Of the eight patients, five followed up with an endocrinologist and had fasting C-peptide and glutamic acid decarboxylase (GAD)-65 antibody tests done. The former test is used to measure the body’s natural insulin. A range of 0.5-2.0 nanograms per milliliter is considered normal. The GAD test is used to help determine whether a patient has type 1 or type 2 diabetes.
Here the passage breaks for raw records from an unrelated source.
(** The tiles for which an image is created, in the order of the loops. *)
Definition requestedTiles (s : State) (width height : R) : list (Z * Z) :=
  let g := drawGrid s width height in
  flat_map (fun tx =>
              flat_map (fun ty =>
                          if tileInRange (Grid.scale g) tx ty then [(tx, ty)] else [])
                       (loopRange (Grid.startTileY g) (Grid.tilesY g)))
           (loopRange (Grid.startTileX g) (Grid.tilesX g)).

(** [img.src] of the tile at column [tx] and row [ty]. *)
Definition tileUrl (tileZ tx ty : Z) : string :=
  JS.replace "{y}" (JS.showZ ty)
    (JS.replace "{x}" (JS.showZ tx)
       (JS.replace "{z}" (JS.showZ tileZ) ARCGIS_TILE_URL)).

(** Where [img.onload] paints the tile: the corner, and the side of the
    square. *)
Definition tileScreenX (s : State) (width : R) (tx : Z) : R :=
  let scale := pow2 (drawTileZoom (zoom s)) in
  let pixelX := (IZR tx - scale / 2) * TILE_SIZE in
  (pixelX - fst (mapCenter s)) * zoom s + width / 2.

Definition tileScreenY (s : State) (height : R) (ty : Z) : R :=
  let scale := pow2 (drawTileZoom (zoom s)) in
  let pixelY := (IZR ty - scale / 2) * TILE_SIZE in
  (pixelY - snd (mapCenter s)) * zoom s + height / 2.

Definition tileScreenSize (s : State) : R := TILE_SIZE * zoom s.

(** State updates that several handlers share. *)
Definition setDrawing (b : bool) (s : State) : State :=
  mkState b (isAddingPoint s) (currentPolygonPoints s) (mapCenter s) (zoom s)
    (isDragging s) (lastMousePos s) (showPointModal s) (pendingPoint s)
    (pointName s) (pointMOValue s).

Definition setAdding (b : bool) (s : State) : State :=
  mkState (isDrawingPolygon s) b (currentPolygonPoints s) (mapCenter s) (zoom s)
    (isDragging s) (lastMousePos s) (showPointModal s) (pendingPoint s)
    (pointName s) (pointMOValue s).

Definition setCurrentPolygonPoints (v : list (R * R)) (s : State) : State :=
  mkState (isDrawingPolygon s) (isAddingPoint s) v (mapCenter s) (zoom s)
    (isDragging s) (lastMousePos s) (showPointModal s) (pendingPoint s)
    (pointName s) (pointMOValue s).

Definition setMapCenter (c : R * R) (s : State) : State :=
  mkState (isDrawingPolygon s) (isAddingPoint s) (currentPolygonPoints s) c (zoom s)
    (isDragging s) (lastMousePos s) (showPointModal s) (pendingPoint s)
    (pointName s) (pointMOValue s).

Definition setZoom (z : R) (s : State) : State :=
  mkState (isDrawingPolygon s) (isAddingPoint s) (currentPolygonPoints s)
    (mapCenter s) z (isDragging s) (lastMousePos s) (showPointModal s)
    (pendingPoint s) (pointName s) (pointMOValue s).

Definition setIsDragging (b : bool) (s : State) : State :=
  mkState (isDrawingPolygon s) (isAddingPoint s) (currentPolygonPoints s)
    (mapCenter s) (zoom s) b (lastMousePos s) (showPointModal s)
    (pendingPoint s) (pointName s) (pointMOValue s).

Definition setLastMousePos (m : R * R) (s : State) : State :=
  mkState (isDrawingPolygon s) (isAddingPoint s) (currentPolygonPoints s)
    (mapCenter s) (zoom s) (isDragging s) m (showPointModal s)
    (pendingPoint s) (pointName s) (pointMOValue s).

Definition setShowPointModal (b : bool) (s : State) : State :=
  mkState (isDrawingPolygon s) (isAddingPoint s) (currentPolygonPoints s)
    (mapCenter s) (zoom s) (isDragging s) (lastMousePos s) b
    (pendingPoint s) (pointName s) (pointMOValue s).

Definition setPendingPoint (p : option (R * R)) (s : State) : State :=
  mkState (isDrawingPolygon s) (isAddingPoint s) (currentPolygonPoints s)
    (mapCenter s) (zoom s) (isDragging s) (lastMousePos s) (showPointModal s)
    p (pointName s) (pointMOValue s).

Definition setPointName (n : string) (s : State) : State :=
  mkState (isDrawingPolygon s) (isAddingPoint s) (currentPolygonPoints s)
    (mapCenter s) (zoom s) (isDragging s) (lastMousePos s) (showPointModal s)
    (pendingPoint s) n (pointMOValue s).

Definition setPointMOValue (v : string) (s : State) : State :=
  mkState (isDrawingPolygon s) (isAddingPoint s) (currentPolygonPoints s)
    (mapCenter s) (zoom s) (isDragging s) (lastMousePos s) (showPointModal s)
    (pendingPoint s) (pointName s) v.

Definition handleMapClick (mapRef : option Rect.t) (clientX clientY : R)
    (s : State) : State :=
  if isDragging s then s
  else if isDrawingPolygon s then
    let latLng := screenToLatLng s mapRef clientX clientY in
    setCurrentPolygonPoints (currentPolygonPoints s ++ [latLng]) s
  else if isAddingPoint s then
    let latLng := screenToLatLng s mapRef clientX clientY in
    setShowPointModal true (setPendingPoint (Some latLng) s)
  else s.

Definition handleMouseDown (clientX clientY : R) (s : State) : State :=
  if isDrawingPolygon s || isAddingPoint s then s
  else setLastMousePos (clientX, clientY) (setIsDragging true s).

Definition handleMouseMove (clientX clientY : R) (s : State) : State :=
  if negb (isDragging s) || isDrawingPolygon s || isAddingPoint s then s
  else
    let deltaX := clientX - fst (lastMousePos s) in
    let deltaY := clientY - snd (lastMousePos s) in
    setLastMousePos (clientX, clientY)
      (setMapCenter (fst (mapCenter s) - deltaX / zoom s,
                     snd (mapCenter s) - deltaY / zoom s) s).
(** * Card issuance service: the lifecycle engine of [backend/app/service.py]

    The development embeds the application, batch and card operations of
    the service layer, together with the numbering helper of
    [backend/app/utils.py], over an explicit model of the SQLAlchemy
    session they run in, and proves the properties the specification
    states about them. *)

From Stdlib Require Import List String Ascii ZArith NArith Lia Bool.
Import ListNotations.

Open Scope string_scope.
Open Scope Z_scope.

(* ================================================================= *)
(** * Text rendering of numbers and identifiers *)

Definition digit_char (d : N) : ascii := ascii_of_N (48 + d).

(** Decimal digits of [n], most significant first; [fuel] bounds the
    number of digits produced. *)
Fixpoint digits_of (fuel : nat) (n : N) : string :=
  match fuel with
  | O => EmptyString
  | S fuel' =>
      if (n <? 10)%N then String (digit_char n) EmptyString
      else digits_of fuel' (n / 10)%N
             ++ String (digit_char (n mod 10)%N) EmptyString
  end.

(** A number has at most as many decimal digits as binary ones. *)
Definition str_N (n : N) : string :=
  digits_of (S (N.to_nat (N.log2 n))) n.

(** [str(z)] of a Python [int]. *)
Definition str_int (z : Z) : string :=
  if z <? 0 then String "-" (str_N (Z.abs_N z)) else str_N (Z.abs_N z).

Fixpoint zeros (k : nat) : string :=
  match k with
  | O => EmptyString
  | S k' => String "0" (zeros k')
  end.

(** [format(n, "0{width}d")]: the zero flag fills between the sign and
    the digits up to [width] characters and never truncates. *)
Definition format_0d (n : Z) (width : nat) : string :=
  let digits := str_N (Z.abs_N n) in
  if n <? 0 then String "-" (zeros (width - 1 - length digits) ++ digits)
  else zeros (width - length digits) ++ digits.

(** [utils.make_no]: [f"{prefix}-{year}-{n:0{width}d}"]; every caller
    passes the default width 6 explicitly. *)
Definition make_no (prefix : string) (year n : Z) (width : nat) : string :=
  prefix ++ "-" ++ str_int year ++ "-" ++ format_0d n width.

(** Reading a run of decimal digits back, as [int(s)] does. *)
Definition digit_value (c : ascii) : option N :=
  let k := N_of_ascii c in
  if ((48 <=? k) && (k <=? 57))%N then Some (k - 48)%N else None.

Fixpoint read_digits (acc : N) (s : string) : option N :=
  match s with
  | EmptyString => Some acc
  | String c s' =>
      match digit_value c with
      | Some d => read_digits (acc * 10 + d)%N s'
      | None => None
      end
  end.

(** Primary keys of the domain tables are UUIDs; a UUID is its 128-bit
    integer value ([UUID.int]). *)
Definition uuid : Type := N.
Bind Scope N_scope with uuid.

Definition hex_char (d : N) : ascii :=
  if (d <? 10)%N then ascii_of_N (48 + d) else ascii_of_N (87 + d).

(** The [k] lowest hexadecimal digits of [u], most significant first. *)
Fixpoint hex_fixed (k : nat) (u : N) : string :=
  match k with
  | O => EmptyString
  | S k' =>
      String (hex_char (N.shiftr u (4 * N.of_nat k') mod 16)%N) (hex_fixed k' u)
  end.

(** [str(u)] of a [uuid.UUID]: 8-4-4-4-12 lower-case hexadecimal digits. *)
Definition uuid_str (u : uuid) : string :=
  hex_fixed 8 (N.shiftr u 96) ++ "-" ++ hex_fixed 4 (N.shiftr u 80) ++ "-"
  ++ hex_fixed 4 (N.shiftr u 64) ++ "-" ++ hex_fixed 4 (N.shiftr u 48) ++ "-"
  ++ hex_fixed 12 u.

(** Python truthiness of the optional values the service tests with
    [if not x] and [x or y]. *)
Definition truthy_str (s : option string) : bool :=
  match s with
  | Some (String _ _) => true
  | _ => false
  end.

Definition truthy_int (z : option Z) : bool :=
  match z with
  | Some v => negb (v =? 0)
  | None => false
  end.

(** Membership in a set literal of strings. *)
Definition in_set (x : string) (s : list string) : bool :=
  existsb (String.eqb x) s.

(* ================================================================= *)
(** * Data model *)

Module Datetime.
Record t : Type := mk {
  year : Z;
  month : Z;
  day : Z;
  hour : Z;
  minute : Z;
  second : Z;
  microsecond : Z
}.
End Datetime.

Module Date.
Record t : Type := mk {
  year : Z;
  month : Z;
  day : Z
}.
End Date.

Definition datetime : Type := Datetime.t.
Definition date : Type := Date.t.

(** A JSON object column, as its key/value pairs. *)
Definition json : Type := list (string * string).

(** Row of table [ref_status] (class [RefStatus] of models.py). *)
Module RefStatus.
Record t : Type := mk {
  id : Z;
  entity_type : string;
  code : string;
  name : string;
  sort_order : Z
}.
End RefStatus.
(** X6. The path given to the engine when a download is accepted is the
    path the download keeps: after any further calls that do not begin the
    same id anew, a completion event for it hands over a
    [CompletedDownload] with exactly that path and the suggested name
    (unlinking nothing; the handle's destructor unlinks that path), and an
    event that finds it neither complete nor in progress cancels it through
    the callback of that event and unlinks exactly that path. In both cases
    the id is gone afterwards. *)
Theorem accepted_path_is_kept_to_the_end (m : DownloadManager) (id : N) (rest : list N)
    (info : DownloadInfo) (callback : CefBeforeDownloadCallback) :
  pending_ m = id :: rest →
  infos_ m !! id = Some info →
  startCallback info = Some callback →
  ∃ m1 effects1,
    acceptPendingDownload m = Done (m1, effects1)
    ∧ List.filter is_Continue effects1
      = [Continue callback (file_path (tempDir_path m) (fileIdx info)) false]
    ∧ ∀ cs m2 log downloadItem callback2 info2,
        calls cs m1 = Done (m2, log) →
        Forall (λ c, begins_id id c = false) cs →
        IsValid downloadItem = true → GetId downloadItem = id →
        infos_ m2 !! id = Some info2 →
        ∃ m3 effects3,
          OnDownloadUpdated downloadItem callback2 m2 = Done (m3, effects3)
          ∧ (IsComplete downloadItem = true →
             let file := {| path_ := file_path (tempDir_path m) (fileIdx info);
                            name_ := name info |} in
             List.filter is_completed effects3 = [onDownloadCompleted file]
             ∧ CompletedDownload_destroy file
               = [unlink (file_path (tempDir_path m) (fileIdx info))]
             ∧ List.filter is_unlink effects3 = []
             ∧ List.filter is_Cancel effects3 = []
             ∧ infos_ m3 !! id = None)
          ∧ (IsComplete downloadItem = false → IsInProgress downloadItem = false →
             List.filter is_Cancel effects3 = [Cancel callback2]
             ∧ List.filter is_unlink effects3
               = [unlink (file_path (tempDir_path m) (fileIdx info))]
             ∧ List.filter is_completed effects3 = []
             ∧ infos_ m3 !! id = None).
Proof.
  intros Hp Hl Hs.
  pose proof (acceptPendingDownload_head m id rest info callback Hp Hl Hs) as Hacc.
  cbv zeta in Hacc.
  set (m1 := set_infos (insert id (set_startCallback None info))
               (with_tempDir (set_pending rest m))) in *.
  eexists m1, _. split; [exact Hacc|]. split; [done|].
  intros cs m2 log item cb2 info2 Hrun Hb Hv Hid Hl2.
  destruct (calls_keep_identity cs m1 m2 log id info2 Hrun Hb Hl2)
    as (Hd & info1 & Hl1 & Hf & Hn & Hs1).
  assert (info1 = set_startCallback None info) as ->.
  { cbn in Hl1. rewrite lookup_insert_eq in Hl1. by injection Hl1. }
  cbn in Hf, Hn. specialize (Hs1 eq_refl).
  assert (Hd2 : tempDir_path m2 = tempDir_path m) by (by rewrite Hd).
  subst id.
  destruct (IsComplete item) eqn:Hc.
  { pose proof (OnDownloadUpdated_complete item cb2 m2 info2 Hv Hl2 Hs1 Hc) as Hupd.
    cbv zeta in Hupd. rewrite Hd2, Hf, Hn in Hupd.
    eexists _, _. split; [exact Hupd|]. split; [|done].
    intros _. cbn. split_and!; try done. apply lookup_delete_eq. }
  destruct (IsInProgress item) eqn:Hprog.
  - pose proof (OnDownloadUpdated_tick item cb2 m2 info2 Hv Hl2 Hs1 Hc Hprog) as Hupd.
    eexists _, _. split; [exact Hupd|]. done.
  - pose proof (OnDownloadUpdated_stopped item cb2 m2 info2 Hv Hl2 Hs1 Hc Hprog) as Hupd.
    cbv zeta in Hupd. rewrite Hd2, Hf in Hupd.
    eexists _, _. split; [exact Hupd|]. split; [done|].
    intros _ _. cbn. split_and!; try done. apply lookup_delete_eq.
Qed.

(** X7. An update event leaves everything but its own entry alone: the
    queue, the index counter and the directory are as before, every other
    entry is unchanged, no start callback is invoked, and the entry of its id,
    if it stays, keeps its file index, name and (cleared) start callback. *)
Theorem update_touches_only_its_entry (downloadItem : CefDownloadItem)
    (callback : CefDownloadItemCallback) (m m' : DownloadManager)
    (effects : list Effect) :
  OnDownloadUpdated downloadItem callback m = Done (m', effects) →
  pending_ m' = pending_ m
  ∧ nextFileIdx_ m' = nextFileIdx_ m
  ∧ tempDir_path m' = tempDir_path m
  ∧ (∀ id, id ≠ GetId downloadItem → infos_ m' !! id = infos_ m !! id)
  ∧ List.filter is_Continue effects = []
  ∧ (∀ info', infos_ m' !! GetId downloadItem = Some info' →
       ∃ info, infos_ m !! GetId downloadItem = Some info
               ∧ fileIdx info' = fileIdx info ∧ name info' = name info
               ∧ startCallback info' = startCallback info).
Proof.
  intros Hupd. apply OnDownloadUpdated_done in Hupd
    as (_ & Hp & Hn & Hd & [(-> & -> & _)|(info & Hl & Hs & Hcase)]).
  { split_and!; try done. intros info' Hl'. by exists info'. }
  split_and!; try done.
  - intros id Hne.
    destruct Hcase as [(_ & -> & _)|[(_ & _ & -> & _)|(_ & _ & -> & _)]].
    + by rewrite lookup_delete_ne.
    + by rewrite lookup_delete_ne.
    + by rewrite lookup_insert_ne.
  - by destruct Hcase as [(_ & _ & ->)|[(_ & _ & _ & ->)|(_ & _ & _ & ->)]].
  - intros info' Hl'.
    destruct Hcase as [(_ & Hi & _)|[(_ & _ & Hi & _)|(_ & _ & Hi & _)]];
      rewrite Hi in Hl'.
    + by rewrite lookup_delete_eq in Hl'.
    + by rewrite lookup_delete_eq in Hl'.
    + rewrite lookup_insert_eq in Hl'. injection Hl' as <-. by exists info.
Qed.
(** The body [getAll] sends for a count [total] and a page [items]. *)
Definition list_body (req : Request) (total : number) (items : list Document) : jsval :=
  JObj [("success", JBool true);
        ("meta", JObj [("page", JNum (Controller.getAll_page req));
                       ("limit", JNum (Controller.getAll_limit req));
                       ("total", JNum total);
                       ("pages", JNum (Math_ceil (div total (Controller.getAll_limit req))))]);
        ("data", JArr (List.map JObj items))]%string.

(** An integer that binary64 holds exactly, as every integer up to 2^53 in
    magnitude is. *)
Definition safe_integer (z : Z) : Prop :=
  - 9007199254740992 <= z <= 9007199254740992.

(** A number above zero. *)
Definition positive_number (a : number) : Prop := Num.compare (of_Z 0) a = Lt.

(** The [active] of the record stored under [k], if there is one. *)
Definition active_of (m : gmap string Document) (k : string) : option jsval :=
  get_prop "active" <$> m !! k.

(** Two [toggleFlag] in succession leave the [active] of the record as it was. *)
Definition toggle_twice_restores {Store} (Model : ModelOps Store)
    (stored : Store -> gmap string Document) (req : Request) (k : string) (s : Store)
  : Prop :=
  let toggle := Controller.toggleFlag (Controller.createController Model) in
  active_of (stored (db (serve toggle req (db (serve toggle req s))))) k
  = active_of (stored s) k.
The presence of GAD antibodies is considered an indicator for type 1.
Those five patients in Katkar and Madam’s study were negative for GAD antibodies.
The doctors conclude the eight COVID patients with no history of diabetes developed the condition due to a plausible interaction between SARS-CoV-2 (the virus strain that causes COVID-19) and receptors for angiotensin-converting enzyme 2 (ACE2), a protein attached to many types of cells in the body.
“ The resulting downregulation of ACE2 and ACE2 receptors expression caused islet-cell damage resulting into diabetes,” the article said.
The researchers acknowledge the limitations of the study, including its small sample size, will require follow-up in the form of a clinical trial.
Nevertheless, the current findings point to a potential significant long-term impact for COVID patients. Patients, especially those having COVID-19 hospitalization history, may need to be screened for diabetes routinely, Madam said.
At the very least, he added, patients with diabetes should be “extra cautious in being compliant with preventive measures to avoid COVID 19 exposure and prevent severe infection resulting in hospitalization.”